__YOUR OBJECTIVE__
Below are the records; restate word for word the lines from the first through the one containing "Inductive PolicyError : Type", and only those.
══ PROVIDED DATA
(* ===== verification/PolicyTrust.v ===== *)
(** Signed policies and their activation (crates/argos-policy/src/lib.rs and
    trust.rs): signature checks, local trust and target checks, and the durable
    state whose version high-watermark prevents replay. *)
From Stdlib Require Import ZArith Lia Ascii.
From stdpp Require Import base gmap strings list sorting.
From S2P Require Import Prelude F64 RustPath Common Entropy Scorer MultiWindow Engine.
#[local] Open Scope Z_scope.

Definition MAX_POLICY_BYTES : Z := 1024 * 1024.
Definition MAX_AUDIT_ROWS : Z := 10000.

(** * Policies *)

Record RollbackApproval := mkRollbackApproval {
  ro_source_version : Z;
  ro_source_sha256 : string;
  ro_approval_id : string;
  ro_reason : string;
}.

Record Policy := mkPolicy {
  po_version : Z;
  po_policy_id : string;
  po_key_id : string;
  po_issued_at_ms : Z;
  po_not_before_ms : Z;
  po_expires_at_ms : Z;
  po_target_hosts : list string;
  po_target_groups : list string;
  po_rollback : option RollbackApproval;
  po_detection : DetectionConfig;
  po_response : ResponseConfig;
}.

Definition Policy_default : Policy :=
  mkPolicy 0 "" "" 0 0 0 [] [] None DetectionConfig_default ResponseConfig_default.

Inductive PolicyError : Type :=
| PolicyIo (path : string)
| KeyFormat (message : string)
| InvalidSignature
| ParseError
| Utf8Error.

(** What the crates [hex], [ed25519-dalek], [sha2], [toml] and [serde_json]
    provide. A key is its 32 bytes, a signature its 64. *)
Class PolicyCrypto := {
  hex_decode : string -> result string string;
  hex_encode : string -> string;
  key_from_bytes : string -> result unit string;
  key_verify : forall (key data signature : string), bool;
  key_sign : forall (secret data : string), string;
  sha256 : string -> string;
  toml_policy : string -> option Policy;
  settings_json : DetectionConfig -> ResponseConfig -> option string;
}.

(** The file system at one moment. *)
Class PolicyFiles := {
  (** [None] when the path cannot be opened without following a symbolic link;
      otherwise whether it is a regular file, and its contents. *)
  open_nofollow : string -> option (bool * string);
  read_file : string -> option string;
}.

Section Signatures.
Context `{Crypto : PolicyCrypto, Files : PolicyFiles}.

Definition parse_bytes (size : Z) (message hex : string) : result string PolicyError :=
  match hex_decode (str_trim hex) with
  | Err e => Err (KeyFormat e)
  | Ok bytes => if slen bytes =? size then Ok bytes else Err (KeyFormat message)
  end.

Definition parse_signing_key (secret_hex : string) : result string PolicyError :=
  parse_bytes 32 "서명키는 32바이트(hex 64자)여야 합니다" secret_hex.

Definition parse_verifying_key (pub_hex : string) : result string PolicyError :=
  let? bytes := parse_bytes 32 "검증키는 32바이트(hex 64자)여야 합니다" pub_hex in
  match key_from_bytes bytes with Ok _ => Ok bytes | Err e => Err (KeyFormat e) end.

Definition sign_bytes (data secret_hex : string) : result string PolicyError :=
  let? key := parse_signing_key secret_hex in
  Ok (hex_encode (key_sign key data)).

Definition verify_bytes (data sig_hex pub_hex : string) : result unit PolicyError :=
  let? key := parse_verifying_key pub_hex in
  let? sig := parse_bytes 64 "서명은 64바이트(hex 128자)여야 합니다" sig_hex in
  guard (negb (key_verify key data sig)) InvalidSignature.

Definition sig_path_for (policy_path : string) : string := policy_path +:+ ".sig".

Definition read_policy (path : string) : result string PolicyError :=
  ok_or (read_file path) (PolicyIo path).
(** [read_to_string]: also an I/O error when the contents are not UTF-8. *)
Definition read_signature (path : string) : result string PolicyError :=
  let? sig := ok_or (read_file path) (PolicyIo path) in
  if utf8_valid sig then Ok sig else Err (PolicyIo path).

Definition verify_file (policy_path pub_hex : string) : result unit PolicyError :=
  let? data := read_policy policy_path in
  let? sig := read_signature (sig_path_for policy_path) in
  verify_bytes data sig pub_hex.

Definition load_verified (policy_path pub_hex : string) : result Policy PolicyError :=
  let? data := read_policy policy_path in
  let? sig := read_signature (sig_path_for policy_path) in
  let? _ := verify_bytes data sig pub_hex in
  if utf8_valid data then ok_or (toml_policy data) ParseError else Err Utf8Error.

End Signatures.

(** * The durable state *)

Record AcceptedRow := mkAcceptedRow {
  ar_policy_id : string;
  ar_sha256 : string;
  ar_key_id : string;
  ar_accepted_at_ms : Z;
  ar_expires_at_ms : Z;
  ar_policy_bytes : string;
  ar_settings_json : string;
  ar_approval_id : option string;
}.

Record AuditRow := mkAuditRow {
  au_id : Z;
  au_timestamp_ms : Z;
  au_outcome : string;
  au_reason : string;
  au_version : option Z;
  au_policy_id : option string;
  au_sha256 : option string;
  au_key_id : option string;
  au_approval_id : option string;
}.

(** The three tables; [ps_sequence] is the counter of AUTOINCREMENT. *)
Record PolicyState := mkPolicyState {
  ps_accepted : gmap Z AcceptedRow;
  ps_active : option Z;
  ps_audit : list AuditRow;
  ps_sequence : Z;
}.
Definition PolicyState_empty : PolicyState := mkPolicyState ∅ None [] 0.

Inductive ActivationError : Type :=
| Rejected (code : string)
| StateError
| IoError
| UnsafeStatePath.

Record ActivatedPolicy := mkActivatedPolicy {
  ap_policy : Policy;
  ap_sha256 : string;
  ap_outcome : string;
  ap_warnings : list string;
}.

(** A [u64] bound to an INTEGER parameter must fit in an [i64]. *)
Definition sql_int (x : Z) : bool := x <=? i64_max.

(** INSERT and DELETE of [audit]; [None] is a database error. *)
Definition audit (st : PolicyState) (now : Z) (outcome reason : string) (policy : option Policy)
    (hash : option string) : option PolicyState :=
  if negb (sql_int now) || negb (default true (sql_int ∘ po_version <$> policy))
     || (i64_max <=? ps_sequence st)
  then None
  else
    let id := ps_sequence st + 1 in
    let row := mkAuditRow id now outcome reason (po_version <$> policy) (po_policy_id <$> policy)
                 hash (po_key_id <$> policy)
                 (policy ≫= fun p => ro_approval_id <$> po_rollback p) in
    Some (mkPolicyState (ps_accepted st) (ps_active st)
            (List.filter (fun r => negb (au_id r <=? id - MAX_AUDIT_ROWS)) (ps_audit st ++ [row]))
            id).

(** INSERT INTO accepted_policies, under the constraints of the schema. *)
Definition approval_used (st : PolicyState) (approval : string) : bool :=
  existsb (fun kv => bool_decide (ar_approval_id kv.2 = Some approval)) (map_to_list (ps_accepted st)).

Definition insert_accepted (st : PolicyState) (version : Z) (row : AcceptedRow) : option PolicyState :=
  if negb (sql_int version) || negb (sql_int (ar_accepted_at_ms row))
     || negb (sql_int (ar_expires_at_ms row))
     || negb (0 <? version) || is_some (ps_accepted st !! version)
     || is_some_and (ar_approval_id row) (approval_used st)
  then None
  else Some (mkPolicyState (<[version := row]> (ps_accepted st)) (ps_active st) (ps_audit st)
               (ps_sequence st)).

(** The upsert of the singleton row, whose foreign key must exist. *)
Definition set_active (st : PolicyState) (version : Z) : option PolicyState :=
  if is_some (ps_accepted st !! version)
  then Some (mkPolicyState (ps_accepted st) (Some version) (ps_audit st) (ps_sequence st))
  else None.

(** SELECT .. FROM active_policy a JOIN accepted_policies p ON p.version = a.version. *)
Definition active_row (st : PolicyState) : option (Z * AcceptedRow) :=
  ps_active st ≫= fun v => (fun row => (v, row)) <$> ps_accepted st !! v.

(** * Verifying a candidate *)

Definition is_alphanumeric (c : ascii) : bool :=
  let n := nat_of_ascii c in
  (Nat.leb 48 n && Nat.leb n 57) || (Nat.leb 65 n && Nat.leb n 90) || (Nat.leb 97 n && Nat.leb n 122).
Definition is_id_punctuation (c : ascii) : bool :=
  Ascii.eqb c "-" || Ascii.eqb c "_" || Ascii.eqb c "." || Ascii.eqb c ":" || Ascii.eqb c "@".
Definition is_lower_hex (c : ascii) : bool :=
  let n := nat_of_ascii c in (Nat.leb 48 n && Nat.leb n 57) || (Nat.leb 97 n && Nat.leb n 102).

Definition valid_id (value : string) : bool :=
  negb (String.eqb value "") && (slen value <=? 128)
  && str_all (fun c => is_alphanumeric c || is_id_punctuation c) value.

Record Verified := mkVerified {
  vf_policy : Policy;
  vf_bytes : string;
  vf_hash : string;
  vf_settings : string;
  vf_warnings : list string;
}.

Section Activation.
Context `{Crypto : PolicyCrypto, Files : PolicyFiles, Std : RustStd}.

Definition read_bounded (path : string) (maximum : Z) : option string :=
  match open_nofollow path with
  | Some (true, contents) => if maximum <? slen contents then None else Some contents
  | _ => None
  end.

(** The loop that parses every trusted key and refuses repeated ones. *)
Fixpoint check_trusted_keys (seen : list string) (keys : list (string * string))
    : result unit string :=
  match keys with
  | [] => Ok tt
  | (_, key) :: keys' =>
      match parse_verifying_key key with
      | Err _ => Err "invalid_local_trusted_keys"
      | Ok parsed =>
          if str_mem parsed seen then Err "duplicate_local_trusted_key"
          else check_trusted_keys (parsed :: seen) keys'
      end
  end.

Definition find_signer (keys : list (string * string)) (bytes signature : string) : option string :=
  fst <$> List.find (fun kv => is_ok (verify_bytes bytes signature kv.2)) keys.

Definition invalid_local_identity (config : PolicyFileConfig) : bool :=
  negb (valid_id (pf_policy_id config)) || negb (valid_id (pf_host_id config))
  || (128 <? zlen (pf_groups config)) || existsb (fun g => negb (valid_id g)) (pf_groups config).

Definition invalid_trusted_keys (config : PolicyFileConfig) : bool :=
  (zlen (pf_trusted_keys config) =? 0) || (64 <? zlen (pf_trusted_keys config))
  || existsb (fun kv => negb (valid_id kv.1)) (pf_trusted_keys config).

Definition invalid_metadata (policy : Policy) : bool :=
  negb (valid_id (po_policy_id policy)) || negb (valid_id (po_key_id policy))
  || (128 <? zlen (po_target_hosts policy)) || (128 <? zlen (po_target_groups policy))
  || existsb (fun id => negb (valid_id id)) (po_target_hosts policy ++ po_target_groups policy).

Definition invalid_rollback (policy : Policy) (r : RollbackApproval) : bool :=
  (ro_source_version r =? 0) || (po_version policy <=? ro_source_version r)
  || negb (slen (ro_source_sha256 r) =? 64) || negb (str_all is_lower_hex (ro_source_sha256 r))
  || negb (valid_id (ro_approval_id r)) || trim_is_empty (ro_reason r)
  || (512 <? slen (ro_reason r)) || has_control (ro_reason r).

Definition read_verify (config : PolicyFileConfig) (sensor : SensorKind) : result Verified string :=
  let? _ := guard (invalid_local_identity config) "invalid_local_identity" in
  let? _ := guard (invalid_trusted_keys config) "invalid_local_trusted_keys" in
  let? _ := check_trusted_keys [] (pf_trusted_keys config) in
  let? bytes := ok_or (read_bounded (pf_path config) MAX_POLICY_BYTES) "policy_read_failed" in
  let? signature := ok_or (read_bounded (sig_path_for (pf_path config)) 256) "signature_read_failed" in
  let? _ := guard (negb (utf8_valid signature)) "invalid_signature" in
  let? signing_id := ok_or (find_signer (pf_trusted_keys config) bytes signature) "invalid_signature" in
  let? _ := guard (negb (utf8_valid bytes)) "invalid_policy_format" in
  let? policy := ok_or (toml_policy bytes) "invalid_policy_format" in
  let? _ := guard (invalid_metadata policy) "invalid_policy_metadata" in
  let? _ := guard (negb (String.eqb (po_key_id policy) signing_id)) "key_id_mismatch" in
  let? _ := guard ((po_version policy =? 0) || (i64_max <? po_version policy)) "invalid_version" in
  let? _ := guard (is_some_and (po_rollback policy) (invalid_rollback policy)) "invalid_rollback_approval" in
  let? warnings :=
    match validate_configuration (po_detection policy) (po_response policy) sensor with
    | Ok warnings => Ok warnings
    | Err _ => Err "invalid_detection_response_configuration"
    end in
  let? settings := ok_or (settings_json (po_detection policy) (po_response policy))
                     "invalid_detection_response_configuration" in
  Ok (mkVerified policy bytes (sha256 bytes) settings warnings).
════
__ANSWER TO THE EXERCISE__
(* ===== verification/PolicyTrust.v ===== *)
(** Signed policies and their activation (crates/argos-policy/src/lib.rs and
    trust.rs): signature checks, local trust and target checks, and the durable
    state whose version high-watermark prevents replay. *)
From Stdlib Require Import ZArith Lia Ascii.
From stdpp Require Import base gmap strings list sorting.
From S2P Require Import Prelude F64 RustPath Common Entropy Scorer MultiWindow Engine.
#[local] Open Scope Z_scope.

Definition MAX_POLICY_BYTES : Z := 1024 * 1024.
Definition MAX_AUDIT_ROWS : Z := 10000.

(** * Policies *)

Record RollbackApproval := mkRollbackApproval {
  ro_source_version : Z;
  ro_source_sha256 : string;
  ro_approval_id : string;
  ro_reason : string;
}.

Record Policy := mkPolicy {
  po_version : Z;
  po_policy_id : string;
  po_key_id : string;
  po_issued_at_ms : Z;
  po_not_before_ms : Z;
  po_expires_at_ms : Z;
  po_target_hosts : list string;
  po_target_groups : list string;
  po_rollback : option RollbackApproval;
  po_detection : DetectionConfig;
  po_response : ResponseConfig;
}.

Definition Policy_default : Policy :=
  mkPolicy 0 "" "" 0 0 0 [] [] None DetectionConfig_default ResponseConfig_default.

Inductive PolicyError : Type :=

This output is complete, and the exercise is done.